Everyone’s telling you you’ve got to cut back on sodium. It’s in the news and maybe your doctor has mentioned it. Maybe you heard some pearls of wisdom on “Biggest Loser” or something about cutting back on salt.
Why does sodium even matter? “The health consequences of excessive sodium and insufficient potassium are substantial and include high blood pressure and its consequences, such as heart disease and stroke.” (taken from the article mentioned above)
It’s serious stuff. It’s recommended to keep the intake at 2,300 mg a day or lower for most people; it’s even lower if you have certain risk factors.
So, what do you do? Do you hold back on salting your baked potato now? Have you quit adding salt to the boiling water before you drop dry pasta in?
Do you know that those steps aren’t really doing much for you? It’s not the salt you add to your meal after it’s been prepared, it’s the salt that has already been added to it before you even touch it. The problem is the sodium content of packaged food.
Want an eye-opener? Check this http://www.health.com article on 25 surprisingly salty foods. I try to look for low-sodium or no salt added foods whenever I do buy something canned or jarred, but there were some things I haven’t bothered to check:
– Kellogg’s Raisin Bran (320mg). I always though sugar was the problem with cereal, but now I know…

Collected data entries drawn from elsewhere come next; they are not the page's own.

(* ===== verification/NodeStore.v ===== *)
(** The contract between the services and the repository of nodes, and the
    proof that the repository of client.go meets it on API servers that behave
    as documented. *)

From S2P Require Import Prelude GoProg Model Kube ApiServer Ports NodeRepo.

(** ** The contract *)
Definition node_key (n : VNode) : key := (vn_Namespace n, vn_Name n).

(** What a successful save of [n] leaves at its key: its phase, conditions and
    tenant; pool and capacity are those of the first save. *)
Definition saved (old : option VNode) (n n' : VNode) : Prop :=
  node_key n' = node_key n /\ vn_Phase n' = vn_Phase n /\
  vn_Conditions n' = vn_Conditions n /\ vn_TenantRef n' = vn_TenantRef n /\
  match old with
  | Some o => vn_PoolName n' = vn_PoolName o /\ vn_Capacity n' = vn_Capacity o
  | None => vn_PoolName n' = vn_PoolName n /\ vn_Capacity n' = vn_Capacity n
  end.

(** The nodes of a pool among the stored ones. *)
Definition in_pool (ns pool : string) (x : key * VNode) : Prop :=
  x.1.1 = ns /\ vn_PoolName x.2 = pool.
#[export] Instance in_pool_dec ns pool x : Decision (in_pool ns pool x).
Proof. unfold in_pool. apply _. Defined.
Definition members (ns pool : string) (v : gmap key VNode) : gmap key VNode :=
  base.filter (in_pool ns pool) v.

(** [view s] is the set of nodes the repository holds in state [s]; [inv] is the
    shape of the states it relies on. *)
Class NodeStore {S} (sp : spec api S) (repo : NodeRepository) (inv : S -> Prop)
    (view : S -> gmap key VNode) : Prop := {
  view_keys s x n : inv s -> view s !! x = Some n -> node_key n = x;
  save_contract n s m : inv s ->
    wp sp (nodes_Save repo n) s m (fun o s' m' => exists r, o = Done r /\ m' = m /\ inv s' /\
      (forall x, x <> node_key n -> view s' !! x = view s !! x) /\
      match r with
      | None => exists n', view s' !! node_key n = Some n' /\ saved (view s !! node_key n) n n'
      | Some e => is_context_error e = false
      end);
  delete_contract ns name s m : inv s ->
    wp sp (nodes_Delete repo ns name) s m (fun o s' m' => exists r, o = Done r /\ m' = m /\ inv s' /\
      (forall x, x <> (ns, name) -> view s' !! x = view s !! x) /\
      (r = None -> view s' !! (ns, name) = None));
  list_contract ns pool s m : inv s -> ns <> "" ->
    wp sp (nodes_ListByPool repo ns pool) s m (fun o s' m' => exists r, o = Done r /\ m' = m /\
      s' = s /\
      match r with
      | Ok l => l ≡ₚ (map_to_list (members ns pool (view s))).*2
      | Err _ => True
      end)
}.

(** ** The repository on the API server *)
Section KubeNodeStore.
Context `{L : KubeLibs} {LL : KubeLibsLaws}.
Variable faults : error -> Prop.

(** Faults are not the errors the repository takes for an answer: a finished
    context, or a missing object. *)
Hypothesis calm : forall e, faults e -> is_context_error e = false /\
  status_reason e <> Some ReasonNotFound.

(** Stored VNodes sit at their key, carry their pool as a label, and have no
    finalizer, so that a deletion removes them at once and none is left half
    deleted. *)
Definition good_vnode (x : key) (cr : VNodeCR) : Prop :=
  key_of KVNode cr = x /\ om_Labels (nd_Meta cr) !! labelPool = Some (ns_PoolRef (nd_Spec cr)) /\
  om_Finalizers (nd_Meta cr) = [] /\ om_DeletionTimestamp (nd_Meta cr) = None.

Definition good_world (w : world) : Prop :=
  forall x cr, object HostClient KVNode x w = Some cr -> good_vnode x cr.

Definition node_view (w : world) : gmap key VNode := crToNode <$> c_vnodes (w_host w).

Abbreviation K := (kube_spec faults).
Abbreviation vput x cr w := (put HostClient KVNode x cr w).

Lemma node_view_lookup w x : node_view w !! x = crToNode <$> object HostClient KVNode x w.
Proof. apply lookup_fmap. Qed.

Lemma vput_id x w : vput x (object HostClient KVNode x w) w = w.
Proof.
  unfold object, put. simpl. destruct w as [h t]; simpl. f_equal.
  destruct h; simpl. f_equal. apply map_eq. intros y.
  destruct (decide (x = y)) as [->|Hne].
  - by rewrite lookup_partial_alter_eq.
  - by rewrite lookup_partial_alter_ne.
Qed.

Lemma good_put x cr w : good_world w -> good_vnode x cr -> good_world (vput x (Some cr) w).
Proof.
  intros Hw Hcr y cr'. destruct (decide (x = y)) as [->|Hne].
  - rewrite object_put. by intros [= <-].
  - rewrite object_put_ne by done. apply Hw.
Qed.

Lemma good_remove x w : good_world w -> good_world (vput x None w).
Proof.
  intros Hw y cr'. destruct (decide (x = y)) as [->|Hne].
  - by rewrite object_put.
  - rewrite object_put_ne by done. apply Hw.
Qed.

(** *** Statuses *)

Lemma conditionsToCR_spec cs w m Q :
  (forall out, map conditionFromCR out = cs -> Q (Done out) w m) ->
  wp K (conditionsToCR cs) w m Q.
Proof.
  revert Q. induction cs as [|c cs IH]; intros Q HQ; simpl; [by apply HQ|].
  split; [done|]. intros t w' ->. apply wp_bind, IH. intros out Hout. simpl.
  apply HQ. simpl. rewrite Hout. f_equal. destruct c as [ty st re ms].
  unfold conditionFromCR; simpl. by destruct st.
Qed.

(** The status of [cr] is the one of [n]. *)
Definition status_of (n : VNode) (cr : VNodeCR) : Prop :=
  nst_Phase (nd_Status cr) = vn_Phase n /\
  map conditionFromCR (nst_Conditions (nd_Status cr)) = vn_Conditions n.

Lemma applyNodeStatus_spec cr n w m Q :
  (forall cr', nd_Meta cr' = nd_Meta cr -> nd_Spec cr' = nd_Spec cr -> status_of n cr' ->
     Q (Done cr') w m) ->
  wp K (applyNodeStatus cr n) w m Q.
Proof.
  intros HQ. unfold applyNodeStatus. apply wp_bind, conditionsToCR_spec.
  intros out Hout. simpl. by apply HQ.
Qed.

(** [cr'] describes the same VNode as [cr], up to the status. *)
Definition same_vnode (cr cr' : VNodeCR) : Prop :=
  same_description (nd_Meta cr) (nd_Meta cr') /\
  om_DeletionTimestamp (nd_Meta cr') = om_DeletionTimestamp (nd_Meta cr) /\
  nd_Spec cr' = nd_Spec cr.

Lemma same_description_trans m1 m2 m3 :
  same_description m1 m2 -> same_description m2 m3 -> same_description m1 m3.
Proof. unfold same_description. intuition congruence. Qed.

Lemma same_vnode_key cr cr' : same_vnode cr cr' -> key_of KVNode cr' = key_of KVNode cr.
Proof. intros [(? & ? & _) _]. unfold key_of; simpl. congruence. Qed.

Lemma same_vnode_good x cr cr' : same_vnode cr cr' -> good_vnode x cr -> good_vnode x cr'.
Proof.
  intros [(E1 & E2 & E3 & _ & E5) [E6 E7]] (Hk & Hl & Hf & Hd).
  unfold good_vnode, key_of in *; simpl in *. by rewrite E1, E2, E3, E5, E6, E7.
Qed.

(** A status write of an object that is there: the outcome is a new object of
    the same description, with the written status if the write succeeded. *)
Lemma status_write x cr0 w0 cr o r w' :
  same_vnode cr0 cr -> key_of KVNode o = x -> nd_Meta o = nd_Meta cr -> nd_Spec o = nd_Spec cr ->
  kube_post faults _ (StatusUpdate HostClient KVNode o) (vput x (Some cr) w0) r w' ->
  exists cr', w' = vput x (Some cr') w0 /\ same_vnode cr0 cr' /\
    match r with Ok _ => nd_Status cr' = nd_Status o | Err e => is_context_error e = false end.
Proof.
  intros Hsame Hk Hm Hs.
  assert (forall o' w', write_applied (status_updated KVNode) HostClient KVNode o
            (vput x (Some cr) w0) o' w' ->
          w' = vput x (Some o') w0 /\ same_vnode cr0 o' /\ nd_Status o' = nd_Status o) as Happ.
  { intros o' w2 (old & Hold & (Hd & (_ & _ & Hdel) & Hspec & Hst) & ->).
    rewrite Hk, object_put in Hold. injection Hold as <-. rewrite Hk, put_put.
    split; [done|]. split; [|done]. destruct Hsame as (Hs1 & Hs2 & Hs3).
    split; [|simpl in *; split; congruence].
    eapply same_description_trans; [apply Hs1|apply Hd]. }
  simpl. destruct r as [o'|e].
  - intros (-> & Hsv & Hst)%Happ. eauto.
  - intros [(s & He & _ & ->)|[Hf [->|(o' & (-> & Hsv & Hst)%Happ)]]].
    + exists cr. eauto using status_not_context.
    + exists cr. destruct (calm e Hf). eauto.
    + exists o'. destruct (calm e Hf). eauto.
Qed.

(** The state of a retried status update: the VNode [x] is there, described as
    [cr0], and nothing else has changed. *)
Definition updating (x : key) (cr0 : VNodeCR) (w0 w : world) (m0 m : mem) : Prop :=
  m = m0 /\ exists cr, w = vput x (Some cr) w0 /\ same_vnode cr0 cr.

Lemma updateStatus_spec n cr0 w0 m0 :
  key_of KVNode cr0 = node_key n ->
  forall w m, updating (node_key n) cr0 w0 w m0 m ->
  wp K (updateStatus n) w m (fun o w' m' => exists r cr', o = Done r /\ m' = m0 /\
    w' = vput (node_key n) (Some cr') w0 /\ same_vnode cr0 cr' /\
    match r with None => status_of n cr' | Some e => is_context_error e = false end).
Proof.
  intros Hk0. unfold updateStatus. apply (wp_retry _ (fun w m => updating (node_key n) cr0 w0 w m0 m)).
  intros w m [-> (cr & -> & Hsame)]. unfold updateStatus_attempt.
  apply wp_bind. unfold call; simpl. split; [done|]. intros [o|e] w' [-> Hr].
  - destruct Hr as (Hr & Hko & _). change (vn_Namespace n, vn_Name n) with (node_key n) in *.
    rewrite object_put in Hr. injection Hr as <-.
    apply wp_bind, applyNodeStatus_spec. intros cr' Hm Hs Hst.
    simpl. split; [done|]. intros r w' Hpost.
    assert (key_of KVNode cr' = node_key n) as Hk.
    { unfold key_of in *; simpl in *. by rewrite Hm. }
    destruct (status_write _ _ _ _ _ _ _ Hsame Hk Hm Hs Hpost) as (cr2 & -> & Hsv & Hres).
    destruct r as [o'|e]; simpl.
    + exists None, cr2. split_and!; try done. unfold status_of. by rewrite Hres.
    + change (isIgnorableClientError e) with (is_context_error e). rewrite Hres. simpl.
      split; [intros _; split; eauto|]. by exists (Some e), cr2.
  - change (vn_Namespace n, vn_Name n) with (node_key n) in *.
    destruct Hr as [[_ Hnone]|Hf]; [by rewrite object_put in Hnone|].
    destruct (calm e Hf) as [Hc _]. change (is_context_error e) with (isIgnorableClientError e) in Hc.
    rewrite Hc. simpl. split; [intros _; split; eauto|].
    by exists (Some e), cr.
Qed.

(** *** Annotations *)

(** The tenant reference the annotations spell. *)
Definition tenant_of (m : ObjectMeta) : TenantRef :=
  mkTenantRef (map_get (om_Annotations m) annotationVClusterName)
    (map_get (om_Annotations m) annotationVClusterNamespace)
    (map_get (om_Annotations m) annotationKubeconfigSecret).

– Morningstar Farm’s Chipotle Black Bean Burger (700mg) I knew being processed food, it’s not great for you, but who knew one had 1/3 of your daily sodium intake?
– Kraft singles (277 mg) I didn’t realize that my occasional grilled cheese sandwich could be packing about 1,000 mg of sodium. Whoops.
– Lender’s Whole Grain Plain Bagel (490 mg) Again, another product I never thought to check. It has as much sodium as a serving of Slim Jims.
– Friendship 1% Low-Fat Cottage Cheese (360 mg) Et tu, cottage cheese?
The best thing for you and your health is to aim for food that’s closest to its natural form, ie. Unprocessed. When that’s not possible, check the label and compare before you buy.